Deleting Content-Encoding is correct for the same reasons as Content-Length.

I am not convinced that deleting Etag and Last-Modified is correct. Those describe the resource at the URL, and it seems sensible to me to say that a response can be an error that says “something about your request was invalid” but still also send back information about the underlying resource. It's not obviously wrong in the way that using the underlying resource's Content-Encoding or Content-Length is obviously wrong.

I am also not convinced that forcing Cache-Control to no-cache is correct. Error results can absolutely be cached. https://cloud.google.com/media-cdn/docs/caching, for example, describes how Google's CDN handles cached errors. An argument might be made that in situations like http.ServeContent, the caller can only set Cache-Control for the successful response, and so Error should assume that's not the expiry for an error. Perhaps that is true.

CL 544109 forced Cache-Control: no-cache instead of deleting the header. That broke many tests inside and outside Google.

CL 569815 changed the logic to only force Cache-Control to no-cache when it was already set to something else. This still breaks some tests inside Google; I am not sure about outside. It still seems incorrect to me. If we believe that the content being returned by Error is not accurately described by w.Header() on entry in certain ways, then why should these two code snippets produce different headers?

w.Header().Set("Cache-Control", "public, max-age=86400")
http.ServeFile(w, r, "/tmp/x.txt")

versus

http.ServeFile(w, r, "/tmp/x.txt")

I cannot justify why one error should have “Cache-Control: no-cache” while the other should have no header at all. Always or never is easier to justify than “depends on a header we already established shouldn't apply to the error response”.

I rolled back CLs 544109 and CL 569815 because of the Cache-Control breakage, and I am making this a proposal because of the compatibility implications (we've already had many broken tests).

It seems plenty defensible to me to change Error to do:

  • Delete Content-Length (already done, obviously inappropriate)
  • Delete Content-Encoding
  • Delete Etag
  • Delete Last-Modified

I propose we do those. I don't expect any objections here but won't be surprised if I am missing something.

For Cache-Control specifically, it seems like there are four options:

  1. Leave Cache-Control unmodified (historical Go behavior)
  2. Force Cache-Control to no-cache unconditionally (CL 544109)
  3. Replace extant Cache-Control with no-cache but leave unset unset (CL 569815)
  4. Delete Cache-Control unconditionally.

I propose we do (4), because:

  • We have already identified problems with (1), (2), and (3).
  • (4) aligns with the other deletions we already do.
  • (4) matches (1) for the many Go programs in the world that never think about Cache-Control at all, so it creates the least amount of churn (tied with (3), but (3) has the contradiction noted above).

If people are in favor of that proposal, then the next question is whether to gate these with a GODEBUG setting. The first two in the list seem like obvious bug fixes, because they are about the actual content form, and that's the job of func Error; the caller does not control that content. The last two are less defensible, because they are about the semantics of the response, and the caller may well want to be describing the error by setting those headers. For example consider code that tries to create a cacheable error today:

w.Header().Set("Cache-Control", "public, max-age=3600")
http.Error(w, "you're a teapot", 410)

Perhaps we should have a GODEBUG that controls the last three deletions?
Let's say httpcleanerrorheaders=0 preserves Etag, Last-Modified, and Cache-Control.

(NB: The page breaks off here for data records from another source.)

(* ===== verification/TreeWorld.v ===== *)
(** Trees of blocks: the state that the path functions of [src/ctree.c] work
    on, copy-on-write, and the functions that fix up a path.

    A world holds the extent buffers by the address of their block, the root
    pointer of one tree, one path, and the state of the extent allocator behind
    an interface.  A [struct extent_buffer *] is the address of its block.
    Reference counts of buffers, dirty flags and read-ahead have no effect on
    the contents and are left out. *)

From S2P Require Import Prelude Buf CtreeFmt LeafOps NodeOps.

Record extent_buffer := ExtentBuffer {
  eb_len : Z;
  eb_bad_transid : bool;
  eb_data : buf;
}.

(** What the extent tree can see of the tree that calls it: its blocks and its
    root. *)
Record tree_view := TreeView {
  tv_blocks : gmap Z extent_buffer;
  tv_node : option Z;
}.

(** What [ctree.c] calls in [extent-tree.c].  Every function returns the C
    return value and the new state, or [None] when it ends abnormally;
    [alloc_free_block] returns an error or the address of the block and what its
    buffer held before. *)
Class ExtentTree (X : Type) := {
  alloc_free_block : Z -> btrfs_key -> Z -> Z -> tree_view -> X -> option ((Z + Z * buf) * X);
  free_extent : Z -> Z -> Z -> Z -> tree_view -> X -> option (Z * X);
  lookup_extent_info : Z -> Z -> tree_view -> X -> option ((Z * Z * Z) * X);
  inc_ref : buf -> bool -> tree_view -> X -> option (Z * X);
  dec_ref : buf -> bool -> tree_view -> X -> option (Z * X);
  set_block_flags : Z -> Z -> Z -> tree_view -> X -> option (Z * X);
}.

Definition BTRFS_MAX_LEVEL : Z := 8.
Definition BTRFS_TREE_RELOC_OBJECTID : Z := 2 ^ 64 - 8.
Definition BTRFS_HEADER_FLAG_WRITTEN : Z := 1.
Definition BTRFS_HEADER_FLAG_RELOC : Z := 2.
Definition BTRFS_MIXED_BACKREF_REV : Z := 1.
Definition BTRFS_BLOCK_FLAG_FULL_BACKREF : Z := 2 ^ 8.

(** [struct btrfs_path]: the arrays are functions of the level. *)
Record btrfs_path := BtrfsPath {
  p_nodes : Z -> option Z;
  p_slots : Z -> Z;
  p_lowest_level : Z;
  p_search_for_split : bool;
}.

Definition btrfs_init_path : btrfs_path := BtrfsPath (fun _ => None) (fun _ => 0) 0 false.

(** What the functions read of the transaction, the root and the file system. *)
Record tree_env := TreeEnv {
  te_root : btrfs_root;
  te_objectid : Z;
  te_transid : Z;
  te_generation : Z;
  te_running_transid : Z;
  te_last_trans : Z;
  te_ref_cows : bool;
  te_last_snapshot : Z;
  te_commit_root : option Z;
  te_fsid : list Z;
  te_chunk_tree_uuid : list Z;
}.

Section World.
Context {X : Type} `{ExtentTree X} (env : tree_env).

Record tree_world := TreeWorld {
  tw_blocks : gmap Z extent_buffer;
  tw_node : option Z;
  tw_path : btrfs_path;
  tw_ext : X;
}.

Open Scope act_scope.

(** ** Access *)

Definition with_blocks (w : tree_world) (m : gmap Z extent_buffer) : tree_world :=
  TreeWorld m (tw_node w) (tw_path w) (tw_ext w).
Definition with_path (w : tree_world) (p : btrfs_path) : tree_world :=
  TreeWorld (tw_blocks w) (tw_node w) p (tw_ext w).

Definition eb_get (b : Z) : act tree_world extent_buffer := deref (fun w => tw_blocks w !! b).
Definition eb_read (b : Z) : act tree_world buf := e <- eb_get b ;; ret (eb_data e).
Definition eb_write (b : Z) (d : buf) : act tree_world unit :=
  e <- eb_get b ;;
  modify (fun w => with_blocks w (<[b := ExtentBuffer (eb_len e) (eb_bad_transid e) d]> (tw_blocks w))).
Definition eb_update (b : Z) (f : buf -> buf) : act tree_world unit :=
  d <- eb_read b ;; eb_write b (f d).

Definition root_node : act tree_world (option Z) := gets tw_node.
Definition set_root_node (b : option Z) : act tree_world unit :=
  modify (fun w => TreeWorld (tw_blocks w) b (tw_path w) (tw_ext w)).

(** The arrays of a path have 8 elements. *)
Definition in_path (level : Z) : bool := (0 <=? level) && (level <? BTRFS_MAX_LEVEL).
Definition path_node (level : Z) : act tree_world (option Z) :=
  bug_on (negb (in_path level)) ;;; gets (fun w => p_nodes (tw_path w) level).
Definition path_slot (level : Z) : act tree_world Z :=
  bug_on (negb (in_path level)) ;;; gets (fun w => p_slots (tw_path w) level).

Definition upd {A} (f : Z -> A) (i : Z) (v : A) : Z -> A := fun j => if j =? i then v else f j.

Definition set_path_node (level : Z) (b : option Z) : act tree_world unit :=
  bug_on (negb (in_path level)) ;;;
  modify (fun w => let p := tw_path w in
    with_path w (BtrfsPath (upd (p_nodes p) level b) (p_slots p) (p_lowest_level p) (p_search_for_split p))).
Definition set_path_slot (level : Z) (s : Z) : act tree_world unit :=
  bug_on (negb (in_path level)) ;;;
  modify (fun w => let p := tw_path w in
    with_path w (BtrfsPath (p_nodes p) (upd (p_slots p) level s) (p_lowest_level p) (p_search_for_split p))).

Definition btrfs_release_path : act tree_world unit := modify (fun w => with_path w btrfs_init_path).

(** A call into the extent tree. *)
Definition view (w : tree_world) : tree_view := TreeView (tw_blocks w) (tw_node w).
Definition ext {A} (f : tree_view -> X -> option (A * X)) : act tree_world A := fun w =>
  match f (view w) (tw_ext w) with
  | Some (a, x) => Some (a, TreeWorld (tw_blocks w) (tw_node w) (tw_path w) x)
  | None => None
  end.

(** [btrfs_alloc_free_block]: the new buffer is in the world. *)
Definition btrfs_alloc_free_block (blocksize : Z) (key : btrfs_key) (level hint : Z)
    : act tree_world (Z + Z) :=
  r <- ext (alloc_free_block blocksize key level hint) ;;
  match r with
  | inl err => ret (inl err)
  | inr (b, d) =>
      modify (fun w => with_blocks w (<[b := ExtentBuffer blocksize false d]> (tw_blocks w))) ;;;
      ret (inr b)
  end.

Definition btrfs_free_extent (bytenr num_bytes owner offset : Z) : act tree_world Z :=
  ext (free_extent bytenr num_bytes owner offset).

(** [read_node_slot]; a block that cannot be read is one the world does not
    hold. *)
Definition read_node_slot (parent slot : Z) : act tree_world (option Z) :=
  d <- eb_read parent ;;
  if slot <? 0 then ret None
  else if btrfs_header_nritems d <=? slot then ret None
  else if btrfs_header_level d =? 0 then ret None
  else
    let b := btrfs_node_blockptr d slot in
    gets (fun w => match tw_blocks w !! b with Some _ => Some b | None => None end).

Definition free_space_of (leaf : Z) : act tree_world Z :=
  d <- eb_read leaf ;; assume_some (btrfs_leaf_free_space (te_root env) d).

(** The first key of a block, for the back reference of a new one. *)
Definition first_key (d : buf) : btrfs_key :=
  if btrfs_header_level d =? 0 then btrfs_item_key d 0 else btrfs_node_key d 0.

(** ** Copy on write *)

(** The two [WARN_ON]s on a tree with shared blocks. *)
Definition cow_trans_ok : bool :=
  negb (te_ref_cows env) ||
  ((te_transid env =? te_running_transid env) && (te_transid env =? te_last_trans env)).

Definition btrfs_block_can_be_shared (b : Z) : act tree_world bool :=
  d <- eb_read b ;; root <- root_node ;;
  ret (te_ref_cows env &&
    ((bool_decide (root <> Some b) && bool_decide (te_commit_root env <> Some b) &&
      ((btrfs_header_generation d <=? te_last_snapshot env) ||
       btrfs_header_flag d BTRFS_HEADER_FLAG_RELOC)) ||
     (btrfs_header_backref_rev d <? BTRFS_MIXED_BACKREF_REV))).

(** A reference update that must not fail. *)
Definition must (f : tree_view -> X -> option (Z * X)) : act tree_world unit :=
  r <- ext f ;; bug_on (negb (r =? 0)).

Definition update_ref_for_cow (b cow : Z) : act tree_world Z :=
  shared <- btrfs_block_can_be_shared b ;;
  d <- eb_read b ;;
  cd <- eb_read cow ;;
  let reloc := te_objectid env =? BTRFS_TREE_RELOC_OBJECTID in
  rf <- (if shared : bool then
           i <- ext (lookup_extent_info b (btrfs_header_level d)) ;;
           let '(r, refs, flags) := i in
           bug_on (negb (r =? 0)) ;;; bug_on (refs =? 0) ;;; ret (refs, flags)
         else
           ret (1, if reloc || (btrfs_header_backref_rev d <? BTRFS_MIXED_BACKREF_REV)
                   then BTRFS_BLOCK_FLAG_FULL_BACKREF else 0)) ;;
  let '(refs, flags) := rf in
  let full := negb (Z.land flags BTRFS_BLOCK_FLAG_FULL_BACKREF =? 0) in
  let owner := btrfs_header_owner d in
  bug_on (negb full && (owner =? BTRFS_TREE_RELOC_OBJECTID)) ;;;
  (if 1 <? refs then
     new_flags <- (if ((owner =? te_objectid env) || reloc) && negb full then
                     must (inc_ref d true) ;;;
                     (if reloc : bool then must (dec_ref d false) ;;; must (inc_ref cd true) else ret tt) ;;;
                     ret BTRFS_BLOCK_FLAG_FULL_BACKREF
                   else must (inc_ref cd reloc) ;;; ret 0) ;;
     if negb (new_flags =? 0) then must (set_block_flags b (btrfs_header_level d) new_flags) else ret tt
   else if full then must (inc_ref cd reloc) ;;; must (dec_ref d true)
   else ret tt) ;;;
  ret 0.

(** The header of the copy in [__btrfs_cow_block]. *)
Definition cow_header (cow : Z) (d : buf) : buf :=
  let d := btrfs_set_header_bytenr d cow in
  let d := btrfs_set_header_generation d (te_transid env) in
  let d := btrfs_set_header_backref_rev d BTRFS_MIXED_BACKREF_REV in
  let d := btrfs_clear_header_flag d (Z.lor BTRFS_HEADER_FLAG_WRITTEN BTRFS_HEADER_FLAG_RELOC) in
  let d := if te_objectid env =? BTRFS_TREE_RELOC_OBJECTID
           then btrfs_set_header_flag d BTRFS_HEADER_FLAG_RELOC
           else btrfs_set_header_owner d (te_objectid env) in
  write_extent_buffer d (te_fsid env) btrfs_header_fsid.

(** [__btrfs_cow_block]: the error, or the copy. *)
Definition __btrfs_cow_block (b : Z) (parent : option Z) (parent_slot search_start : Z)
    : act tree_world (Z + Z) :=
  bug_on (negb cow_trans_ok) ;;;
  e <- eb_get b ;;
  let d := eb_data e in
  let level := btrfs_header_level d in
  a <- btrfs_alloc_free_block (eb_len e) (first_key d) level search_start ;;
  match a with
  | inl err => ret (inl err)
  | inr cow =>
      eb_update cow (fun c => cow_header cow (copy_extent_buffer c d 0 0 (eb_len e))) ;;;
      bug_on (negb (eb_bad_transid e) && (te_transid env <? btrfs_header_generation d)) ;;;
      update_ref_for_cow b cow ;;;
      root <- root_node ;;
      (if bool_decide (root = Some b) then
         set_root_node (Some cow) ;;;
         btrfs_free_extent b (eb_len e) level 0
       else
         parent <- assume_some parent ;;
         eb_update parent (fun pd => btrfs_set_node_blockptr pd parent_slot cow) ;;;
         bug_on (te_transid env =? 0) ;;;
         eb_update parent (fun pd => btrfs_set_node_ptr_generation pd parent_slot (te_transid env)) ;;;
         pd <- eb_read parent ;;
         bug_on (negb (btrfs_header_generation pd =? te_transid env)) ;;;
         btrfs_free_extent b (eb_len e) level 1) ;;;
      ret (inr cow)
  end.

Definition should_cow_block (b : Z) : act tree_world bool :=
  d <- eb_read b ;;
  ret (negb ((btrfs_header_generation d =? te_transid env) &&
    negb (btrfs_header_flag d BTRFS_HEADER_FLAG_WRITTEN) &&
    negb (negb (te_objectid env =? BTRFS_TREE_RELOC_OBJECTID) &&
          btrfs_header_flag d BTRFS_HEADER_FLAG_RELOC))).

Definition btrfs_cow_block (b : Z) (parent : option Z) (parent_slot : Z) : act tree_world (Z + Z) :=
  bug_on (negb (te_transid env =? te_generation env)) ;;;
  should <- should_cow_block b ;;
  if negb should then ret (inr b)
  else
    let search_start := Z.land b (u64 (Z.lnot (2 ^ 30 - 1))) in
    __btrfs_cow_block b parent parent_slot search_start.

(** ** Keys along a path *)

(** [check_block] of [path->nodes[level]]. *)
Definition check_block (level : Z) : act tree_world Z :=
  parent <- path_node (level + 1) ;;
  key_ptr <- match parent with
             | Some p =>
                 pd <- eb_read p ;; s <- path_slot (level + 1) ;; ret (Some (btrfs_node_key pd s))
             | None => ret None
             end ;;
  n <- path_node level ;;
  b <- assume_some n ;;
  e <- eb_get b ;;
  if level =? 0 then
    r <- assume_some (btrfs_check_leaf (te_root env) key_ptr (eb_data e) (eb_len e)) ;; ret (fst r)
  else ret (fst (btrfs_check_node (te_root env) key_ptr (eb_data e))).

(** [fixup_low_keys] from level [i] up, [n] levels. *)
Fixpoint fixup_low_keys_loop (n : nat) (key : btrfs_key) (i : Z) : act tree_world Z :=
  match n with
  | O => ret 0
  | S n =>
      tslot <- path_slot i ;;
      t <- path_node i ;;
      match t with
      | None => ret 0
      | Some t =>
          eb_update t (fun d => btrfs_set_node_key d key tslot) ;;;
          if negb (tslot =? 0) then ret 0 else fixup_low_keys_loop n key (i + 1)
      end
  end.

Definition fixup_low_keys (key : btrfs_key) (level : Z) : act tree_world Z :=
  fixup_low_keys_loop (Z.to_nat (BTRFS_MAX_LEVEL - level)) key level.

Definition btrfs_set_item_key_safe (new_key : btrfs_key) : act tree_world Z :=
  n <- path_node 0 ;;
  eb <- assume_some n ;;
  slot <- path_slot 0 ;;
  d <- eb_read eb ;;
  if (0 <? slot) && (0 <=? btrfs_comp_keys (btrfs_item_key d (slot - 1)) new_key) then ret (-1)
  else if (u32 slot <? u32 (btrfs_header_nritems d - 1)) &&
          (btrfs_comp_keys (btrfs_item_key d (slot + 1)) new_key <=? 0) then ret (-1)
  else
    eb_write eb (btrfs_set_item_key d new_key slot) ;;;
    (if slot =? 0 then fixup_low_keys new_key 1 else ret 0) ;;;
    ret 0.

(** [insert_ptr] *)
Definition insert_ptr (key : btrfs_key) (bytenr slot level : Z) : act tree_world Z :=
  n <- path_node level ;;
  lower <- assume_some n ;;
  d <- eb_read lower ;;
  d <- assume_some (insert_ptr_node (te_root env) (te_transid env) d key bytenr slot) ;;
  eb_write lower d ;;;
  ret 0.

Definition btrfs_del_ptr (level slot : Z) : act tree_world Z :=
  n <- path_node level ;;
  parent <- assume_some n ;;
  eb_update parent (fun d => del_ptr_node d slot) ;;;
  d <- eb_read parent ;;
  root <- root_node ;;
  if (btrfs_header_nritems d =? 0) && bool_decide (root = Some parent) then
    bug_on (negb (btrfs_header_level d =? 1)) ;;;
    eb_update parent (fun d => btrfs_set_header_level d 0) ;;;
    ret 0
  else if slot =? 0 then fixup_low_keys (btrfs_node_key d 0) (level + 1)
  else ret 0.
End World.

#[global] Arguments tree_world : clear implicits.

Then the complete proposal is

  • Delete Content-Length (already done, obviously correct)
  • Delete Content-Encoding (obviously correct)
  • Delete Etag
  • Delete Last-Modified
  • Delete Cache-Control
  • GODEBUG=httpcleanerrorheaders=0 disables the Etag, Last-Modified, and Cache-Control deletions
@ianlancetaylor
Copy link
Contributor

CC @neild @bradfitz

@mitar
Copy link
Contributor

mitar commented Mar 15, 2024

I am not convinced that deleting Etag and Last-Modified is correct. Those describe the resource at the URL, and it seems sensible to me to say that a response can be an error that says “something about your request was invalid” but still also send back information about the underlying resource. It's not obviously wrong in the way that using the underlying resource's Content-Encoding or Content-Length is obviously wrong.

It is not always wrong, but it can be wrong. In my own use case, I set immutable caching header with etag for the contents I am planing to serve (which I have in metadata in db) and then I go to serve the file. If that file serving fails for some reason (Read returns an error, or if range request is invalid, etc.) an error is returned. That error might be permanent or transient. For transient errors those caching headers and etag and last-modified should be removed. But it is hard to know if it is transient, so removing those headers is reasonable in my view.

Another perspective on this is that etag and last-modified is about content to be served or returned, but Error serves some completely different content. So they are probably misleading.

I propose we do (4), because:

I am OK with that.

GODEBUG=httpcleanerrorheaders=0 disables the Etag, Last-Modified, and Cache-Control deletions

One approach done in one iteration of past CLs was to extend Error with varargs list of headers to keep. So by default a set of headers is deleted, but one can pass Etag string as the varag argument to make sure it is kept. httpcleanerrorheaders could still control the default list of headers to keep.

@rittneje
Copy link

Perhaps we should have a GODEBUG that controls the last three deletions?
Let's say httpcleanerrorheaders=0 preserves Etag, Last-Modified, and Cache-Control.

That would mean that if, say, a library wants to call http.Error with Cache-Control showing up in the response, they now have to require all consumers to set httpcleanerrorheaders=0 instead of it "just working".

One approach done in one iteration of past CLs was to extend Error with varargs list of headers to keep.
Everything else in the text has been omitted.